There are significant financial incentives. Because you can include more deductions when itemizing, you might stand to earn a larger tax refund on expenses not included in the standard deduction. If you’re in the 15 percent tax bracket, for example, you can get $150 discounted from your tax bill for every $1,000 in itemized deductions, according to H&R Block.
Additionally, itemizing offers options in terms of how you can file for the best financial advantages. For example, you can itemize certain expenses on your state tax return and earn more back than if you claimed the standard deduction on your federal return, according to H&R Block.
Disadvantages of Itemized Deductions
If you don’t have the financial records to back up the itemized deductions you want to claim, then you should stick to the standard deduction. Here are a couple of reasons to avoid itemizing.
It takes more paperwork and effort to itemize. Unlike standard deductions, itemizing is a manual process. You have to be able to document every itemized deduction. Depending on how good your records are and the amount of your deductions, this time-consuming process might not reduce your taxable income enough to make it worth the effort. You’ll also need to be a bit more tax-savvy to properly fill out Form 1040 and Schedule A.
There are certain limitations. Some itemized deductions might be less than you’d hoped if your adjusted gross income listed on Form 1040 is relatively higher. According to H&R Block, for 2015 tax returns, some limits apply if your adjusted gross income was $309,900 for married couples filing jointly or qualifying widows and widowers, $284,050 for heads of households, $258,250 for single taxpayers or $154,950 for married couples filing separately.
When to Call In a Professional Tax Advisor
If you keep good records and document your expenses throughout the year, then come tax time you’ll have a better idea of whether standard or itemized deductions will give you the biggest tax break. Whether you’re filing with the help of a professional or on your own, solid records are essential.

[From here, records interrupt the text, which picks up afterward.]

Definition is_u64 (z : Z) : Prop := (0 ≤ z ≤ U64_MAX)%Z.
Definition wrap64 (z : Z) : Z := (z mod (U64_MAX + 1))%Z.
Definition wrapping_add (a b : Z) : Z := wrap64 (a + b).
Definition saturating_add (a b : Z) : Z := Z.min (a + b) U64_MAX.
Definition saturating_sub (a b : Z) : Z := Z.max 0 (a - b).
Definition saturating_mul (a b : Z) : Z := Z.min (a * b) U64_MAX.
Definition i64_saturating_add (a b : Z) : Z := Z.max I64_MIN (Z.min (a + b) I64_MAX).

Create HintDb grodex.

Lemma wrap64_u64 z : is_u64 (wrap64 z).
Proof.
  unfold is_u64, wrap64.
  pose proof (Z.mod_pos_bound z (U64_MAX + 1) ltac:(unfold U64_MAX; lia)). lia.
Qed.

Lemma wrap64_small z : is_u64 z → wrap64 z = z.
Proof. unfold is_u64, wrap64. intros. apply Z.mod_small. lia. Qed.

Lemma saturating_add_u64 a b : is_u64 a → is_u64 b → is_u64 (saturating_add a b).
Proof. unfold is_u64, saturating_add, U64_MAX. lia. Qed.

Lemma saturating_sub_u64 a b : is_u64 a → is_u64 b → is_u64 (saturating_sub a b).
Proof. unfold is_u64, saturating_sub, U64_MAX. lia. Qed.

Lemma saturating_mul_u64 a b : is_u64 a → is_u64 b → is_u64 (saturating_mul a b).
Proof. unfold is_u64, saturating_mul, U64_MAX. nia. Qed.

Lemma saturating_add_comm a b : saturating_add a b = saturating_add b a.
Proof. unfold saturating_add. f_equal. lia. Qed.

(** Saturating addition is associative on non-negative operands. *)
Lemma saturating_add_assoc a b c :
  (0 ≤ a)%Z → (0 ≤ b)%Z → (0 ≤ c)%Z →
  saturating_add a (saturating_add b c) = saturating_add (saturating_add a b) c.
Proof. unfold saturating_add, U64_MAX. lia. Qed.

#[export] Hint Resolve wrap64_u64 saturating_add_u64 saturating_sub_u64
  saturating_mul_u64 : grodex.

(** ** Lists *)

Lemma list_filter_all {A} (P : A → Prop) `{!∀ x, Decision (P x)} (l : list A) :
  (∀ x, x ∈ l → P x) → base.filter P l = l.
Proof.
  induction l as [|x l IH]; intros Hall; [done|].
  rewrite filter_cons_True by (apply Hall; left).
  f_equal. apply IH. intros y Hy. apply Hall. by right.
Qed.

Lemma foldl_reverse_foldr {A B} (f : B → A → B) (b : B) (l : list A) :
  foldl f b (reverse l) = foldr (flip f) b l.
Proof. induction l as [|x l IH]; [done|]. rewrite reverse_cons, foldl_app. simpl. by rewrite IH. Qed.

Lemma sublist_equal_length {A} (l1 l2 : list A) :
  l1 `sublist_of` l2 → (length l2 ≤ length l1)%nat → l1 = l2.
Proof.
  induction 1 as [|x l1 l2 Hs IH|x l1 l2 Hs IH]; simpl; intros Hl; [done| |].
  - rewrite IH by lia. done.
  - apply sublist_length in Hs. lia.
Qed.

(** ** Sorting

    Rust's [sort_by] and [sort_by_key] are stable: an element goes before the
    first one that is not smaller.  [min_by_key] gives the first minimum,
    [max_by_key] the last maximum. *)
Fixpoint insert_by {A} (leb : A → A → bool) (x : A) (l : list A) : list A :=
  match l with
  | [] => [x]
  | y :: l' => if leb x y then x :: l else y :: insert_by leb x l'
  end.
Definition sort_by {A} (leb : A → A → bool) (l : list A) : list A := foldr (insert_by leb) [] l.
Definition sort_by_key {A} (key : A → Z) (l : list A) : list A :=
  sort_by (λ a b, key a <=? key b)%Z l.
Definition min_by_key {A} (key : A → Z) (l : list A) : option A :=
  foldl (λ best x, match best with
                   | None => Some x
                   | Some b => if (key x <? key b)%Z then Some x else Some b
                   end) None l.
Definition max_by_key {A} (key : A → Z) (l : list A) : option A :=
  foldl (λ best x, match best with
                   | None => Some x
                   | Some b => if (key b <=? key x)%Z then Some x else Some b
                   end) None l.

Lemma insert_by_perm {A} (leb : A → A → bool) x l : insert_by leb x l ≡ₚ x :: l.
Proof.
  induction l as [|y l IH]; [done|]. cbn [insert_by]. destruct (leb x y); [done|].
  rewrite IH. constructor.
Qed.
Lemma sort_by_perm {A} (leb : A → A → bool) l : sort_by leb l ≡ₚ l.
Proof.
  induction l as [|x l IH]; [done|]. unfold sort_by. cbn [foldr]. rewrite insert_by_perm.
  by constructor.
Qed.
Lemma sort_by_key_perm {A} (key : A → Z) l : sort_by_key key l ≡ₚ l.
Proof. apply sort_by_perm. Qed.

(** [R] is the order that [leb] decides. *)
Lemma insert_by_sorted {A} (leb : A → A → bool) (R : A → A → Prop) `{!Transitive R} x l :
  (∀ a b, if leb a b then R a b else R b a) →
  StronglySorted R l → StronglySorted R (insert_by leb x l).
Proof.
  intros Hleb. induction 1 as [|y l Hs IH Hy]; cbn [insert_by]; [by repeat constructor|].
  pose proof (Hleb x y) as Hxy. destruct (leb x y).
  - constructor; [by constructor|]. constructor; [done|]. eapply Forall_impl; [exact Hy|].
    intros z Hz. by transitivity y.
  - constructor; [done|]. rewrite insert_by_perm. by constructor.
Qed.
Lemma sort_by_sorted {A} (leb : A → A → bool) (R : A → A → Prop) `{!Transitive R} l :
  (∀ a b, if leb a b then R a b else R b a) → StronglySorted R (sort_by leb l).
Proof.
  intros Hleb. induction l as [|x l IH]; [constructor|]. by apply insert_by_sorted.
Qed.
Lemma sort_by_key_sorted {A} (key : A → Z) l :
  StronglySorted (λ a b, (key a ≤ key b)%Z) (sort_by_key key l).
Proof.
  apply sort_by_sorted; [intros a b c; lia|]. intros a b. destruct (Z.leb_spec (key a) (key b)); lia.
Qed.
Lemma sorted_strict {A} (key : A → Z) l :
  StronglySorted (λ a b, (key a ≤ key b)%Z) l → NoDup (map key l) →
  StronglySorted (λ a b, (key a < key b)%Z) l.
Proof.
  induction 1 as [|x l Hs IH Hx]; [constructor|]. cbn [map]. intros [Hn Hnd]%NoDup_cons.
  constructor; [by apply IH|]. rewrite Forall_forall in *. intros y Hy.
  specialize (Hx y Hy). cbn in Hx. assert (key x ≠ key y); [|lia].
  intros E. apply Hn. apply list_elem_of_fmap. by exists y.
Qed.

Tax software and preparation services like TurboTax, TaxAct and H&R Block can help simplify the process, but if your financial situation is unique, complex or if you just had an unusual year — such as you won the lottery, bought property or changed your marital status — then contracting the services of a tax advisor or financial professional is a smart way to ensure you file all necessary forms correctly. A professional also can ask you the right questions to ensure you don’t miss any possible deductions so that you can further reduce your taxable income.